### Exercise instructions
Among the lines below, copy exactly those from the one with "Inductive vsteps : vcfg" through the one with "Record abuf := mkAbuf", counting both ends.
======
(* ===== verification/VirtioSpec.v ===== *)
(** * The disk driver: requests, device and machine

    What a virtio block device does with the requests that a driver makes
    available, the machine in which processes, interrupts and the device take
    turns, and the disk it is to implement: transfers that happen at one point
    between the call of [virtio_disk_rw] and its return. *)

From S2P Require Import Prelude Mem Kalloc Ring Virtio.

(** ** The device *)

Record vreq := mkVreq { vr_id : nat; vr_write : bool; vr_sector : Z; vr_buf : nat; vr_len : Z; vr_status : nat }.
(** The available entries taken so far, the requests taken and not completed,
    and the contents of the disk. *)
Record dview := mkDview { seen : Z; flight : list vreq; platter : list byte }.

Definition has (flag f : Z) : bool := negb (Z.land f flag =? 0).

(** The request of the chain at [i], by Section 5.2.6 of the virtio standard: a
    header, the data, which the device writes just when the disk is read, and a
    status byte. *)
Definition parse (m : vmem) (i : nat) : option vreq :=
  d0 ← desc m !! i;
  d1 ← desc m !! Z.to_nat (d_next d0);
  d2 ← desc m !! Z.to_nat (d_next d1);
  match d_addr d0, d_addr d1, d_addr d2 with
  | AOps j, AData b, AStatus st =>
      q ← ops m !! j;
      if (d_len d0 =? 16) && has VRING_DESC_F_NEXT (d_flags d0) && negb (has VRING_DESC_F_WRITE (d_flags d0)) &&
         has VRING_DESC_F_NEXT (d_flags d1) && Bool.eqb (has VRING_DESC_F_WRITE (d_flags d1)) (q_type q =? VIRTIO_BLK_T_IN) &&
         (d_len d2 =? 1) && has VRING_DESC_F_WRITE (d_flags d2) && negb (has VRING_DESC_F_NEXT (d_flags d2)) &&
         ((q_type q =? VIRTIO_BLK_T_IN) || (q_type q =? VIRTIO_BLK_T_OUT))
      then Some (mkVreq i (q_type q =? VIRTIO_BLK_T_OUT) (q_sector q) b (d_len d1) st)
      else None
  | _, _, _ => None
  end.

Definition set_data (bs : list byte) (x : vbuf) : vbuf := mkVbuf (vb_blockno x) (vb_disk x) bs.

(** The transfer of a request, if it is within the disk. *)
Definition transfer (rq : vreq) (m : vmem) (disk : list byte) : option (vmem * list byte) :=
  x ← vbufs m !! vr_buf rq;
  let off := Z.to_nat (vr_sector rq * 512) in
  if (off + Z.to_nat (vr_len rq) <=? length disk)%nat then
    if vr_write rq then Some (m, splice disk off (take (Z.to_nat (vr_len rq)) (vb_data x)))
    else Some (upd_vbufs (alter (set_data (slice off (Z.to_nat (vr_len rq)) disk)) (vr_buf rq)) m, disk)
  else None.

(** The status and the entry in the used ring of a completed request. *)
Definition complete (rq : vreq) (st : Z) (m : vmem) : vmem :=
  let m := upd_info (alter (fun x => mkInfo (i_b x) st) (vr_status rq)) m in
  upd_used (u16 (used_idx' m + 1)) (<[Z.to_nat (used_idx' m mod Z.of_nat NUM) := Z.of_nat (vr_id rq)]> (used_ring m)) m.

Inductive vlabel := LTau | LFill (b : nat) (blockno : Z) (data : list byte) | LStart (b : nat) (w : bool) | LPerform (b : nat) | LReturn (b : nat).

(** A step of the device: it takes the next available request, or completes one of
    those it has taken, in any order. *)
Inductive device_does (m : vmem) (d : dview) : vlabel -> vmem -> dview -> Prop :=
| dd_idle : device_does m d LTau m d
| dd_take i rq :
    seen d <> avail_idx m -> avail_ring m !! Z.to_nat (seen d mod Z.of_nat NUM) = Some (Z.of_nat i) -> parse m i = Some rq ->
    device_does m d LTau m (mkDview (u16 (seen d + 1)) (flight d ++ [rq]) (platter d))
| dd_complete rq fl1 fl2 m1 disk :
    flight d = fl1 ++ rq :: fl2 -> transfer rq m (platter d) = Some (m1, disk) ->
    device_does m d (LPerform (vr_buf rq)) (complete rq 0 m1) (mkDview (seen d) (fl1 ++ fl2) disk)
| dd_fail rq fl1 fl2 :
    flight d = fl1 ++ rq :: fl2 -> transfer rq m (platter d) = None ->
    device_does m d LTau (complete rq 1 m) (mkDview (seen d) (fl1 ++ fl2) (platter d)).

(** The next available entry is a request of the right form. *)
Definition next_ok (m : vmem) (d : dview) : Prop :=
  seen d <> avail_idx m -> exists i rq, avail_ring m !! Z.to_nat (seen d mod Z.of_nat NUM) = Some (Z.of_nat i) /\ parse m i = Some rq.

(** A virtio block device: its registers have no effect on transfers, and as long
    as the driver keeps to the form of requests it does what the standard says. *)
Class VirtioLaws (D : Type) {regs : VirtioRegs D} := {
  view : D -> dview;
  dstep : vmem -> D -> vmem -> D -> Prop;
  read_ok : forall d, exists x d', R_read VIRTIO_MMIO_INTERRUPT_STATUS d = Ok x d' /\ view d' = view d;
  ack_ok : forall d x, exists d', R_write VIRTIO_MMIO_INTERRUPT_ACK x d = Ok tt d' /\ view d' = view d;
  notify_ok : forall d, exists d', R_write VIRTIO_MMIO_QUEUE_NOTIFY 0 d = Ok tt d' /\ view d' = view d;
  dstep_ok : forall m d m' d', dstep m d m' d' -> next_ok m (view d) -> exists e, device_does m (view d) e m' (view d')
}.

(** ** The machine *)

(** A transfer waits for descriptors or for its completion. *)
Inductive vphase := PhFree | PhBuf (i : Z).

Section machine.
Context {D : Type} {regs : VirtioRegs D} {laws : VirtioLaws D}.

(** For each buffer the transfer that a process runs on it: the caller holds the
    buffer's lock, so there is at most one. *)
Record vcfg := mkVcfg { c_st : vst D; c_ph : list (option (bool * vphase)) }.

Definition after_seg (w : bool) (sg : rwseg) : option (bool * vphase) :=
  match sg with RwSleepFree => Some (w, PhFree) | RwSleepBuf i => Some (w, PhBuf i) | RwDone => None end.

Definition with_mem (f : vmem -> vmem) (s : vst D) : vst D := mkVst (v_free s) (v_used_idx s) (f (v_mem s)) (v_dev s) (v_woken s).

Definition block_ok (disk : list byte) (blockno : Z) : Prop :=
  0 <= blockno < 2 ^ 31 /\ (Z.to_nat (blockno * BSIZE) + Z.to_nat BSIZE <= length disk)%nat.

Inductive vstep : vcfg -> vlabel -> vcfg -> Prop :=
| vs_fill s ph b x blockno data :
    ph !! b = Some None -> vbufs (v_mem s) !! b = Some x -> block_ok (platter (view (v_dev s))) blockno -> length data = Z.to_nat BSIZE ->
    vstep (mkVcfg s ph) (LFill b blockno data) (mkVcfg (with_mem (upd_vbufs (fun l => <[b := mkVbuf blockno (vb_disk x) data]> l)) s) ph)
| vs_start s ph b w sg s' :
    ph !! b = Some None -> rw_start b w s = Ok sg s' -> vstep (mkVcfg s ph) (LStart b w) (mkVcfg s' (<[b := after_seg w sg]> ph))
| vs_retry s ph b w sg s' :
    ph !! b = Some (Some (w, PhFree)) -> rw_start b w s = Ok sg s' -> vstep (mkVcfg s ph) LTau (mkVcfg s' (<[b := after_seg w sg]> ph))
| vs_wake s ph b w i sg s' :
    ph !! b = Some (Some (w, PhBuf i)) -> rw_wait b i s = Ok sg s' ->
    vstep (mkVcfg s ph) (match sg with RwDone => LReturn b | _ => LTau end) (mkVcfg s' (<[b := after_seg w sg]> ph))
| vs_intr s ph s' :
    virtio_disk_intr s = Ok tt s' -> vstep (mkVcfg s ph) LTau (mkVcfg s' ph)
| vs_dev s ph e m' d' :
    dstep (v_mem s) (v_dev s) m' d' ->
    (next_ok (v_mem s) (view (v_dev s)) -> device_does (v_mem s) (view (v_dev s)) e m' (view d')) ->
    vstep (mkVcfg s ph) e (mkVcfg (mkVst (v_free s) (v_used_idx s) m' d' (v_woken s)) ph).

Inductive vsteps : vcfg -> list vlabel -> vcfg -> Prop :=
| vss_nil c : vsteps c [] c
| vss_snoc c1 tr c2 e c3 : vsteps c1 tr c2 -> vstep c2 e c3 -> vsteps c1 (tr ++ [e]) c3.
End machine.

(** ** The disk as its callers see it *)

(** For each buffer the block, its data, and the transfer in progress: whether it
    writes, and whether it has been performed. *)
Record abuf := mkAbuf { ab_blockno : Z; ab_data : list byte; ab_op : option (bool * bool) }.
Record adisk := mkAdisk { a_disk : list byte; a_bufs : list abuf }.

Inductive astep : adisk -> vlabel -> adisk -> Prop :=
| as_tau a : astep a LTau a
| as_fill dk bs b x blockno data :
    bs !! b = Some x -> ab_op x = None ->
    astep (mkAdisk dk bs) (LFill b blockno data) (mkAdisk dk (<[b := mkAbuf blockno data None]> bs))
| as_start dk bs b x w :
    bs !! b = Some x -> ab_op x = None ->
    astep (mkAdisk dk bs) (LStart b w) (mkAdisk dk (<[b := mkAbuf (ab_blockno x) (ab_data x) (Some (w, false))]> bs))
| as_write dk bs b x :
    bs !! b = Some x -> ab_op x = Some (true, false) ->
    astep (mkAdisk dk bs) (LPerform b)
      (mkAdisk (splice dk (Z.to_nat (ab_blockno x * BSIZE)) (ab_data x)) (<[b := mkAbuf (ab_blockno x) (ab_data x) (Some (true, true))]> bs))
| as_read dk bs b x :
    bs !! b = Some x -> ab_op x = Some (false, false) ->
    astep (mkAdisk dk bs) (LPerform b)
      (mkAdisk dk (<[b := mkAbuf (ab_blockno x) (slice (Z.to_nat (ab_blockno x * BSIZE)) (Z.to_nat BSIZE) dk) (Some (false, true))]> bs))
| as_return dk bs b x w :
    bs !! b = Some x -> ab_op x = Some (w, true) ->
    astep (mkAdisk dk bs) (LReturn b) (mkAdisk dk (<[b := mkAbuf (ab_blockno x) (ab_data x) None]> bs)).

Inductive asteps : adisk -> list vlabel -> adisk -> Prop :=
| ass_nil a : asteps a [] a
| ass_snoc a1 tr a2 e a3 : asteps a1 tr a2 -> astep a2 e a3 -> asteps a1 (tr ++ [e]) a3.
======
### Response to this exercise
Inductive vsteps : vcfg -> list vlabel -> vcfg -> Prop :=
| vss_nil c : vsteps c [] c
| vss_snoc c1 tr c2 e c3 : vsteps c1 tr c2 -> vstep c2 e c3 -> vsteps c1 (tr ++ [e]) c3.
End machine.

(** ** The disk as its callers see it *)

(** For each buffer the block, its data, and the transfer in progress: whether it
    writes, and whether it has been performed. *)
Record abuf := mkAbuf { ab_blockno : Z; ab_data : list byte; ab_op : option (bool * bool) }.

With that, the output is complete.